[Opening SUPPLIED MATERIAL section]
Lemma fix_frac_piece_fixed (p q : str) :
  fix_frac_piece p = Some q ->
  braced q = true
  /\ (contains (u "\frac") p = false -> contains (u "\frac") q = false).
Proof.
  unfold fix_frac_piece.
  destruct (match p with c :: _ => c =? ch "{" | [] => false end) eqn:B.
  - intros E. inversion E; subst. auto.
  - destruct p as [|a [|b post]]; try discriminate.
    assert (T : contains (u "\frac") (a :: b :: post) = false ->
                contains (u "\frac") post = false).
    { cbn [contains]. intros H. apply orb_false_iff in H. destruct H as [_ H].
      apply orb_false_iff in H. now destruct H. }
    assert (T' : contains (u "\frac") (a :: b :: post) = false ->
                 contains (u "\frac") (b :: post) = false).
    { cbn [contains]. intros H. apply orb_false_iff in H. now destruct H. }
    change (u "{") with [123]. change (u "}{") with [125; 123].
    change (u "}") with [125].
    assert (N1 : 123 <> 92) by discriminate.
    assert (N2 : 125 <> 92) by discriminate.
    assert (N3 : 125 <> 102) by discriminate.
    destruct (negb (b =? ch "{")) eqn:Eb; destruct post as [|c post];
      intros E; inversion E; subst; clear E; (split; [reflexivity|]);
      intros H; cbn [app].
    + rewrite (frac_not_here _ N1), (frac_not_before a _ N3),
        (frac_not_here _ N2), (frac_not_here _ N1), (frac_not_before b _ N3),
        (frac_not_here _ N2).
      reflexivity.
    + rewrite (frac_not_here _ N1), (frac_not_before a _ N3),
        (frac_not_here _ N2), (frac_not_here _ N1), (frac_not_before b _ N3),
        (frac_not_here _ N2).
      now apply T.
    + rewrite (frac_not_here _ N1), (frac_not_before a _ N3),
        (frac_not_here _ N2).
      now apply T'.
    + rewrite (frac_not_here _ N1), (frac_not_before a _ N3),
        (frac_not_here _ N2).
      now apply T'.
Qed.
[Closing SUPPLIED MATERIAL section]
[ASSIGNED TASK] Above are some records; extract every one of them exactly.

[ANSWER BELOW]
Lemma fix_frac_piece_fixed (p q : str) :
  fix_frac_piece p = Some q ->
  braced q = true
  /\ (contains (u "\frac") p = false -> contains (u "\frac") q = false).
Proof.
  unfold fix_frac_piece.
  destruct (match p with c :: _ => c =? ch "{" | [] => false end) eqn:B.
  - intros E. inversion E; subst. auto.
  - destruct p as [|a [|b post]]; try discriminate.
    assert (T : contains (u "\frac") (a :: b :: post) = false ->
                contains (u "\frac") post = false).
    { cbn [contains]. intros H. apply orb_false_iff in H. destruct H as [_ H].
      apply orb_false_iff in H. now destruct H. }
    assert (T' : contains (u "\frac") (a :: b :: post) = false ->
                 contains (u "\frac") (b :: post) = false).
    { cbn [contains]. intros H. apply orb_false_iff in H. now destruct H. }
    change (u "{") with [123]. change (u "}{") with [125; 123].
    change (u "}") with [125].
    assert (N1 : 123 <> 92) by discriminate.
    assert (N2 : 125 <> 92) by discriminate.
    assert (N3 : 125 <> 102) by discriminate.
    destruct (negb (b =? ch "{")) eqn:Eb; destruct post as [|c post];
      intros E; inversion E; subst; clear E; (split; [reflexivity|]);
      intros H; cbn [app].
    + rewrite (frac_not_here _ N1), (frac_not_before a _ N3),
        (frac_not_here _ N2), (frac_not_here _ N1), (frac_not_before b _ N3),
        (frac_not_here _ N2).
      reflexivity.
    + rewrite (frac_not_here _ N1), (frac_not_before a _ N3),
        (frac_not_here _ N2), (frac_not_here _ N1), (frac_not_before b _ N3),
        (frac_not_here _ N2).
      now apply T.
    + rewrite (frac_not_here _ N1), (frac_not_before a _ N3),
        (frac_not_here _ N2).
      now apply T'.
    + rewrite (frac_not_here _ N1), (frac_not_before a _ N3),
        (frac_not_here _ N2).
      now apply T'.
Qed.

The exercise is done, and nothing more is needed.